Los datos, si bien mejoraron las cifras de 2024 –que tuvo un 6,6% de inejecución presupuestaria por la parálisis que generaron las elecciones y el cambio de gobierno–, siguen evidenciando una de las asignaturas pendientes de la administración para ganar eficiencia. A pesar de todo, Euskadi sigue siendo una de las autonomías que se deja menos dinero en la cartera. Con ese 4,9% está en la franja alta de las administraciones que más ejecutan su Presupuesto por detrás de Cantabria, Madrid, Cataluña y Castilla León, según los datos del Ministerio de Hacienda. La media de inejecución presupuestaria en el total de las autonomías es del 8,4%, lo que supuso dejar 15.900 millones de euros en la caja en 2025 en el conjunto de las administraciones autonómicas.
Por capítulos, las partidas que menos realización presentan son las de inversión. En 2025, de los 372 millones que el Ejecutivo pretendía gastar en 'inversiones reales', solo se comprometieron 236, el 63% del total. Esta partida suele ser la que menos se ejecuta porque las iniciativas de nueva creación son las más expuestas a incidencias e imprevistos. La ejecución del Ejecutivo del lehendakari Imanol Pradales, aun así, mejoró notablemente los datos del año anterior, cuando ese 63% de ejecución se quedó en el 42%.

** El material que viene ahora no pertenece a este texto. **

Lemma strs_field_ok d x t off w :
  strs_inv d -> start_id (d_btf d) <= x -> btf_type_by_id (d_btf d) x = Some t ->
  off ∈ kind_fields BTF_FIELD_ITER_STRS (btf_kind t) (btf_vlen t) -> type_word t off = Some w -> (exists s, string_at b0 w s) ->
  wp (strs_dedup_remap_str_off x off) (field_post strs_step strs_inv str_rel strs_err d x off w) d.
Proof.
  intros Hinv Hown Ht Hoff Hw (s & Hs). unfold strs_dedup_remap_str_off.
  pose proof (db_ok _ (si_dedup _ Hinv)) as Hok.
  destruct (field_word _ x t BTF_FIELD_ITER_STRS off Hok Ht Hoff) as (_ & _ & _ & w0 & Hw0 & Hu & Hz). rewrite Hw in Hw0. injection Hw0 as <-.
  apply wp_bind, (wp_field_at d x t off w); [done..|]. apply wp_bind, (wp_read _ (start_str_off b0)); [by rewrite (si_off _ Hinv) |].
  destruct ((w =? 0) || (w <? start_str_off b0)) eqn:Hkeep.
  { apply wp_ret. split; [apply strs_step_refl |]. split; [done |]. left. split; [done |]. exists w. split.
    - apply (str_kept d w s); [done.. | lia].
    - by eapply words_at_same. }
  pose proof (proj2 (inv_string d w s Hinv) Hs) as (p & Hp & Hc). apply wp_bind, (wp_read _ p); [done |]. apply wp_bind, (wp_lift _ s); [done |].
  pose proof (string_bytes b0 w s (db_ok _ Hdb) Hmax Hs) as Harg.
  apply wp_bind. eapply wp_mono; [by apply wp_search_base |]. cbn beta. intros r d1 (Hinv1 & Hst1 & V1 & Hcase).
  assert (Hu32 : forall v, 0 <= v -> v < 2 ^ 32 -> is_u32 v) by (by unfold is_u32).
  pose proof (btf_ok_unfold _ (db_ok _ Hdb)) as (_ & (_ & _ & _ & Hso) & _). unfold INT_MAX in Hso.
  destruct Hcase as [[Hr Hbase]|Hcase].
  { replace (0 <=? r) with true by lia. eapply strs_write_field; try done; [apply Hu32; lia |]. exists s. split; [done | by left]. }
  replace (0 <=? r) with false by (destruct Hcase as [->|[-> | ->]]; done).
  destruct (r =? - ENOENT) eqn:Hne; cbn [negb].
  2:{ apply wp_ret. split; [done |]. split; [done |]. right. destruct Hcase as [->|?]; done. }
  apply wp_bind. eapply wp_mono; [by apply wp_add_new |]. cbn beta. intros r2 d2 (Hinv2 & Hst2 & Hb2 & Hcase2).
  pose proof (strs_step_trans _ _ _ Hst1 Hst2) as Hst12. destruct Hcase2 as [[Hr2 Hf]| ->].
  - replace (r2 <? 0) with false by lia. unfold INT_MAX in Hr2. rewrite u32_small by lia.
    eapply strs_write_field; try done; [by rewrite Hb2 | apply Hu32; lia |]. exists s. split; [done |]. right. split; [lia |].
    by replace (start_str_off b0 + r2 - start_str_off b0) with r2 by lia.
  - cbn. apply wp_ret. split; [done |]. split; [done |]. right. by left.
Qed.

(** ** The new strings *)
Lemma install_ok d :
  strs_inv d ->
  exists d', install_strs d = Some d' /\
    d_map d' = d_map d /\ dedup_table d' = dedup_table d /\ hypot_map d' = hypot_map d /\ hypot_list d' = hypot_list d /\
    dedup_btf (d_btf d') /\ rep_ok (d_btf d') /\ modifiable (d_btf d') = true /\
    start_id (d_btf d') = start_id (d_btf d) /\ type_cnt (d_btf d') = type_cnt (d_btf d) /\
    opt_view (base_btf b0) (base_btf (d_btf d')) /\
    (forall id, btf_type_by_id (d_btf d') id = btf_type_by_id (d_btf d) id) /\
    forall w w', str_rel d w w' -> exists s, string_at b0 w s /\ string_at (d_btf d') w' s.
Proof.
  intros [Hd Hr Hh Ho Hs Hb Hm (set & f & Hset & Hrep & [Hlast Hby]) He]. unfold install_strs. rewrite Hset. cbn [mbind option_bind].
  eexists. split; [reflexivity |]. cbn [d_map dedup_table hypot_map hypot_list d_btf set_strs_state]. do 4 (split; [done |]).
  pose proof Hrep as (Hdims & _ & Hcs & _). destruct (strset_data_split set Hdims) as [_ Hlen]. pose proof (repr_len_int set f Hrep) as Hint.
  set (b := set_strs (d_btf d) set (u32 (strset__data_size set))). set (b' := Btf _ _ _ _ _ _ _ _ _ _ _ _ _ _ _ _ _ _ _ _ _).
  destruct (rep_ok_set _ Hr Hm) as (_ & _ & _ & _ & Hsd & _).
  assert (Hdata : btf_strs_data b' = strset__data set) by (unfold btf_strs_data; cbn; by rewrite Hsd).
  assert (Hsl : str_len (hdr b') = strs_data_len set).
  { cbn. unfold strset__data_size. unfold INT_MAX in Hint. by rewrite u32_small by lia. }
  destruct (btf_ok_unfold _ (db_ok _ Hd)) as ([cs Hcs'] & (_ & _ & _ & Hso) & H1 & H2 & Hbase).
  assert (Hok : btf_ok b').
  { apply (btf_ok_intro b' cs).
    - destruct Hcs' as [T1 T2 T3 T4 T5 T6 T7]. split; assumption.
    - split; [by rewrite Hdata, Hsl |]. rewrite Hdata, Hsl. split; [|split; [done | exact Hso]].
      destruct Hlast as [Hn|Hl]; [left; rewrite <- Hlen, Hn; done | by right].
    - exact H1.
    - exact H2.
    - exact Hbase. }
  assert (Hty : forall id, btf_type_by_id b' id = btf_type_by_id (d_btf d) id).
  { intros id. rewrite (btf_type_by_id_eq b'), (btf_type_by_id_eq (d_btf d)). done. }
  split_and!; try done.
  - split; [done | apply Hd |]. intros id t off w. rewrite Hty. apply Hd.
  - apply rep_ok_unfold. apply rep_ok_unfold in Hr as [[Hl Hown] Hbr]. split; [|exact Hbr]. split; [exact Hl |]. cbn [modifiable b'].
    change (modifiable b) with (modifiable (d_btf d)). rewrite Hm in *. destruct Hown as (Hc & _). split; [exact Hc |]. split; [exact Hsd |]. by exists set, f.
  - intros w w' (s & Hw & Hcase). exists s. split; [done |]. destruct Hcase as [(Hr' & base & Hbb & Hat)|[Hr' Hf]].
    + unfold opt_view in Hb. rewrite Hbb in Hb. destruct (base_btf (d_btf d)) as [base'|] eqn:Hb'; [|done].
      apply (base_string_at b' base'); [done | done | |by apply (same_view_string_at base base')].
      pose proof (btf_ok_unfold _ (db_ok _ Hdb)) as (_ & (_ & _ & _ & Hso0) & _). unfold INT_MAX in *. lia.
    + destruct Hf as (set2 & f2 & Hset2 & Hrep2 & Hf2). rewrite Hset in Hset2. injection Hset2 as <-.
      destruct Hrep2 as (_ & _ & Hc2 & _). specialize (Hc2 s _ Hf2). pose proof (cstr_at_range _ _ _ Hc2) as Hrange. pose proof (zlen_nonneg s).
      assert (Hso' : start_str_off b' = start_str_off b0) by exact Ho.
      exists (zdrop (w' - start_str_off b0) (strset__data set)). split; [|by unfold cstr_at in Hc2; case_if_in Hc2].
      rewrite btf__str_by_offset_eq, Hso', Hdata, Hsl. replace (w' <? _) with false by lia.
      pose proof (btf_ok_unfold _ (db_ok _ Hdb)) as (_ & (_ & _ & _ & Hso0) & _). rewrite u32_small by lia.
      by replace (_ <? strs_data_len set) with true by lia.
Qed.
Lemma loop_types :
  (exists t u, btf_type_by_id demo_loop 5 = Some t /\ btf_type_by_id demo_loop 7 = Some u /\ btf_kind t = BTF_KIND_TYPEDEF /\
     btf_kind u = BTF_KIND_TYPEDEF /\ info t = info u /\ name_off t = name_off u /\ t_type t = 6 /\ t_type u = 8) /\
  (exists t u, btf_type_by_id demo_loop 6 = Some t /\ btf_type_by_id demo_loop 8 = Some u /\ btf_kind t = BTF_KIND_PTR /\
     btf_kind u = BTF_KIND_PTR /\ info t = info u /\ name_off t = name_off u /\ t_type t = 5 /\ t_type u = 7).
Proof. split; eexists _, _; (split_and!; [vm_compute; reflexivity.. ]). Qed.

Lemma loop_endless fuel depth :
  0 < depth -> btf_dedup_identical_types fuel demo_loop 5 7 depth = None /\ btf_dedup_identical_types fuel demo_loop 6 8 depth = None.
Proof.
  intros Hd. destruct loop_types as [(t & u & Ht & Hu & Hk & Hk' & Hi & Hn & Hx & Hy) (t2 & u2 & Ht2 & Hu2 & Hk2 & Hk2' & Hi2 & Hn2 & Hx2 & Hy2)].
  induction fuel as [|fuel [IH1 IH2]]; [done |]. cbn [btf_dedup_identical_types].
  rewrite Ht, Hu, Ht2, Hu2. cbn [mbind option_bind]. replace (depth <=? 0) with false by lia.
  rewrite Hk, Hk', Hk2, Hk2', Hi, Hi2, Hn, Hn2, !Z.eqb_refl, !bool_decide_eq_true_2 by reflexivity. cbn [negb orb].
  by rewrite Hx, Hy, Hx2, Hy2.
Qed.

(** C28: deduplication may not return.  [btf_dedup_identical_types] follows typedefs and pointers
    without counting them against its depth: on a typedef that is a pointer to itself, which a
    compiler has written twice, no number of steps is enough, and [btf__dedup] gets there from
    an object that [btf_new] accepts. *)
Theorem btf__dedup_endless :
  btf_new (demo_bytes (mjoin loop_chunks) loop_strs) None [] = Some (Ok demo_loop, []) /\
  (forall fuel, btf_dedup_identical_types fuel demo_loop 5 7 16 = None) /\
  btf__dedup false demo_loop [] = None.
Proof.
  split_and!; [vm_compute; reflexivity | intros fuel; by apply loop_endless | vm_compute; reflexivity].
Qed.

El otro capítulo que reúne las inversiones del Gobierno vasco es el de las transferencias de capital. Se refiere al dinero que el Ejecutivo destina a otras sociedades, en su mayoría las entidades públicas que tiene bajo su tutela. Son, por ejemplo, el Ente Vasco de la Energía (EVE), la sociedad de promoción industrial SPRI o las encargadas de la promoción de vivienda y los transportes públicos, como VISESA o Eusko Trenbideak-Ferrocarriles Vascos, S.A. Ese dinero que reciben sirve en gran medida, además de para compensar las pérdidas, para financiar inversiones. En total tenía asignado el año pasado 1.595 millones y se gastaron 1.289, el 81%.
Todo esto es en claro ejemplo de una mala gestión. Una administración pública, sea un Ayuntamiento, diputaciones forales o el Gobierno, si tiene superávit, es decir, si lo tiene por no ha ejecutado su presupuesto, significa que ha hecho una mala gestión del mismo.
Que te sobre el dinero no significa que seas ahorrador. En absoluto. Significa que eres un mal gestor. Quienes tienen que ahorrar, si pueden, son los ciudadanos y no las Administraciones.